[Start of section]
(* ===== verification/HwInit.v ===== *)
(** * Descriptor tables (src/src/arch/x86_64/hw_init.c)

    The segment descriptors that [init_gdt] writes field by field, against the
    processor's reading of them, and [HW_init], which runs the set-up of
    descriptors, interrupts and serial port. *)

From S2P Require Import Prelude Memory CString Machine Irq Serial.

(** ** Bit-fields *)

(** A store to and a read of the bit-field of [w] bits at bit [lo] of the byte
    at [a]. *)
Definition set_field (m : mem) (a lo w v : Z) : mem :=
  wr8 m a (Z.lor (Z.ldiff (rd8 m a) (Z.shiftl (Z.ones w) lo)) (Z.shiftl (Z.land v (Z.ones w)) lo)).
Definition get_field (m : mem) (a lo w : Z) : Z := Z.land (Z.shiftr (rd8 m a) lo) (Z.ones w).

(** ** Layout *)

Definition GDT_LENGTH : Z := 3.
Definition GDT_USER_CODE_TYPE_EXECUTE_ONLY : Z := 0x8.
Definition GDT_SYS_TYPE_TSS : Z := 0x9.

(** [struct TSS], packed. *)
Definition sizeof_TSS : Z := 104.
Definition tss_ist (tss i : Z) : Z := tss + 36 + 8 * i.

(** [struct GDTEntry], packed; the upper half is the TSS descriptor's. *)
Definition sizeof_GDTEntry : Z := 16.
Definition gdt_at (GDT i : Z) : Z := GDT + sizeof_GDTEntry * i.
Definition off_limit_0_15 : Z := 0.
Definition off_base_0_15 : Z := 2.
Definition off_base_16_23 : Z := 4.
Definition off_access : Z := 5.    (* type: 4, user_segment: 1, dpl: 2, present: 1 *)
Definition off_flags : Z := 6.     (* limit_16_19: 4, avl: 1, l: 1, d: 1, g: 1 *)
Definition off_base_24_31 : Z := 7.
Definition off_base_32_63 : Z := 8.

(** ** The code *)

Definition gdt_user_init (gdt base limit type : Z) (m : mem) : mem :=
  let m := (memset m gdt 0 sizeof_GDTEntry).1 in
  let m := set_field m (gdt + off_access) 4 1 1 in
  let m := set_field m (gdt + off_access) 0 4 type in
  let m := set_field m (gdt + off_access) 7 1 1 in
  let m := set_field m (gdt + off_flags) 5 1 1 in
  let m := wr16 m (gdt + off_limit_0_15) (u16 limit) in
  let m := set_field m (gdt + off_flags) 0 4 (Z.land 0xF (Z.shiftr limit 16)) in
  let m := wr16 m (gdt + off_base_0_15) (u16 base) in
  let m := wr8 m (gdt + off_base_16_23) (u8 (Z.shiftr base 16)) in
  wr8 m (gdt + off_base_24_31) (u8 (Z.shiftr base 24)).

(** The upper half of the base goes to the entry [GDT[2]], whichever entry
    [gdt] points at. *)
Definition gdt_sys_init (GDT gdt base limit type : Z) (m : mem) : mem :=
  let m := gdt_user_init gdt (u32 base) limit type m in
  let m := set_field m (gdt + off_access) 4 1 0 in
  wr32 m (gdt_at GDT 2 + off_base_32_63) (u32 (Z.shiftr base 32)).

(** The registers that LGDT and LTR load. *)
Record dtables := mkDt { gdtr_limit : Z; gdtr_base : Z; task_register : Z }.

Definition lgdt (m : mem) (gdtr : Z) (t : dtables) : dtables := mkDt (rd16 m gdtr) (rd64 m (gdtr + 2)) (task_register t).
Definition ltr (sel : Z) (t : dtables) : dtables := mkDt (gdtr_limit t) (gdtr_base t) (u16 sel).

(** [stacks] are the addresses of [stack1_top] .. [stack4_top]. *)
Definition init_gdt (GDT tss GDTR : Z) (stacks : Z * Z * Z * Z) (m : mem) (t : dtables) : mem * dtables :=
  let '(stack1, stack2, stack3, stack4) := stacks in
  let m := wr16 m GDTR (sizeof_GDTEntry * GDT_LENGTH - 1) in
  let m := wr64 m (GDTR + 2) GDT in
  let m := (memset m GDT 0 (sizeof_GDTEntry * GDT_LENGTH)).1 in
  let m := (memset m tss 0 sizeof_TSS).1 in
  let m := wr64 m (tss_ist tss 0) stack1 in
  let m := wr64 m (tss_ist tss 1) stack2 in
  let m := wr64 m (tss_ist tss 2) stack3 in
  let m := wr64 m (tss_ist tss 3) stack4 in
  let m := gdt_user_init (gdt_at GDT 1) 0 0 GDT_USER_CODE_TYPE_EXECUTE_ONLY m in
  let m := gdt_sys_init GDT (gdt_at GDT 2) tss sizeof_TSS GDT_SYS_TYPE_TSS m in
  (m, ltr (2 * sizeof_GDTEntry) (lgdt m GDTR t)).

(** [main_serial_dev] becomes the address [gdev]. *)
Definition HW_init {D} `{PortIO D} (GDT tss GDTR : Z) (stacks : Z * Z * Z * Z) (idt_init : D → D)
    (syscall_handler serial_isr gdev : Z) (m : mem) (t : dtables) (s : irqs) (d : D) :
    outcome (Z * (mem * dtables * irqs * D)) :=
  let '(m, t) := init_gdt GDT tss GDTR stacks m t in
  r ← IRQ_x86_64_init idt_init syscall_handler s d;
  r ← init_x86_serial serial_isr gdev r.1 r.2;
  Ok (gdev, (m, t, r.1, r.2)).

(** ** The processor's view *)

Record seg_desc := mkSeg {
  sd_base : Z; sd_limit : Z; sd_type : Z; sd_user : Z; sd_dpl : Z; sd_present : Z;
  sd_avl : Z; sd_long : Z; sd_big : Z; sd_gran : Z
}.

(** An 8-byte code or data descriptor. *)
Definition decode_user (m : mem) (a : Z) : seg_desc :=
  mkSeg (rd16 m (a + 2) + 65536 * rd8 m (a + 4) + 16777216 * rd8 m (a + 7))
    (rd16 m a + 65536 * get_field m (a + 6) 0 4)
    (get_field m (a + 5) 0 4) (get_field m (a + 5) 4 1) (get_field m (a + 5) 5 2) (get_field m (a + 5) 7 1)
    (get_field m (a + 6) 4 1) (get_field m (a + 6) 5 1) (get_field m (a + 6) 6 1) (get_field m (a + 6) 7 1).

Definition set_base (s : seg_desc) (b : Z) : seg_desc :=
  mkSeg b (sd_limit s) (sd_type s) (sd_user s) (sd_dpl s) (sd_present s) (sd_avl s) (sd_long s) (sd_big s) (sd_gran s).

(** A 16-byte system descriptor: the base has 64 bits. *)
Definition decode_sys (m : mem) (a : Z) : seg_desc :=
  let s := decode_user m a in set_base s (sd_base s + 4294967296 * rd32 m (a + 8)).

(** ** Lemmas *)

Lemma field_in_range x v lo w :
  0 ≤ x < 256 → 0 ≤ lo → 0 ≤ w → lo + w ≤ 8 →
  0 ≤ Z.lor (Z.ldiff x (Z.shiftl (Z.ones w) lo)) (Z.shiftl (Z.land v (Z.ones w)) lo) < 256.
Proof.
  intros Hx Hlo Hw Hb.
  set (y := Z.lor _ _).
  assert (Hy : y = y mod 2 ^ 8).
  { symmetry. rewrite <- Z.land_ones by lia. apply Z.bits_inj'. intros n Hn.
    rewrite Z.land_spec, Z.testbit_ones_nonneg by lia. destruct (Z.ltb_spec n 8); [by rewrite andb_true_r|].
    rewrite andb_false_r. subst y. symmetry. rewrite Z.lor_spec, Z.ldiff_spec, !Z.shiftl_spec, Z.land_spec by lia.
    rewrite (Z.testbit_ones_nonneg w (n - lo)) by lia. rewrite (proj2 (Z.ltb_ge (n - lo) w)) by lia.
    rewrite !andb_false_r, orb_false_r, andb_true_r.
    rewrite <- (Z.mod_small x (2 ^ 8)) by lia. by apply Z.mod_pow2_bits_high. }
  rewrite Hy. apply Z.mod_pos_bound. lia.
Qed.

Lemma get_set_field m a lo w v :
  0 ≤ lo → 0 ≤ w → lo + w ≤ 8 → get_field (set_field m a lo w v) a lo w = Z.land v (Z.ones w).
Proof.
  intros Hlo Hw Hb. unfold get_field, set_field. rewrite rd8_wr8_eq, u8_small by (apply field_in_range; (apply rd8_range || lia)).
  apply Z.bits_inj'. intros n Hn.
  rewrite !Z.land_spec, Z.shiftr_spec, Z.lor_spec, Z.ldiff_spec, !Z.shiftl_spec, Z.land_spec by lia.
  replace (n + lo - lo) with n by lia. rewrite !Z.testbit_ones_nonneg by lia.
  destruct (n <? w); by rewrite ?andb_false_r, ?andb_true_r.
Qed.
[End of section]
What the task asks >>
Retype the entries above exactly, but only from the line containing "outcome (Z *" through the line containing "rewrite Z.land_spec, Z.testbit_ones_nonneg", both included.

Exercise output >>
    outcome (Z * (mem * dtables * irqs * D)) :=
  let '(m, t) := init_gdt GDT tss GDTR stacks m t in
  r ← IRQ_x86_64_init idt_init syscall_handler s d;
  r ← init_x86_serial serial_isr gdev r.1 r.2;
  Ok (gdev, (m, t, r.1, r.2)).

(** ** The processor's view *)

Record seg_desc := mkSeg {
  sd_base : Z; sd_limit : Z; sd_type : Z; sd_user : Z; sd_dpl : Z; sd_present : Z;
  sd_avl : Z; sd_long : Z; sd_big : Z; sd_gran : Z
}.

(** An 8-byte code or data descriptor. *)
Definition decode_user (m : mem) (a : Z) : seg_desc :=
  mkSeg (rd16 m (a + 2) + 65536 * rd8 m (a + 4) + 16777216 * rd8 m (a + 7))
    (rd16 m a + 65536 * get_field m (a + 6) 0 4)
    (get_field m (a + 5) 0 4) (get_field m (a + 5) 4 1) (get_field m (a + 5) 5 2) (get_field m (a + 5) 7 1)
    (get_field m (a + 6) 4 1) (get_field m (a + 6) 5 1) (get_field m (a + 6) 6 1) (get_field m (a + 6) 7 1).

Definition set_base (s : seg_desc) (b : Z) : seg_desc :=
  mkSeg b (sd_limit s) (sd_type s) (sd_user s) (sd_dpl s) (sd_present s) (sd_avl s) (sd_long s) (sd_big s) (sd_gran s).

(** A 16-byte system descriptor: the base has 64 bits. *)
Definition decode_sys (m : mem) (a : Z) : seg_desc :=
  let s := decode_user m a in set_base s (sd_base s + 4294967296 * rd32 m (a + 8)).

(** ** Lemmas *)

Lemma field_in_range x v lo w :
  0 ≤ x < 256 → 0 ≤ lo → 0 ≤ w → lo + w ≤ 8 →
  0 ≤ Z.lor (Z.ldiff x (Z.shiftl (Z.ones w) lo)) (Z.shiftl (Z.land v (Z.ones w)) lo) < 256.
Proof.
  intros Hx Hlo Hw Hb.
  set (y := Z.lor _ _).
  assert (Hy : y = y mod 2 ^ 8).
  { symmetry. rewrite <- Z.land_ones by lia. apply Z.bits_inj'. intros n Hn.
    rewrite Z.land_spec, Z.testbit_ones_nonneg by lia. destruct (Z.ltb_spec n 8); [by rewrite andb_true_r|].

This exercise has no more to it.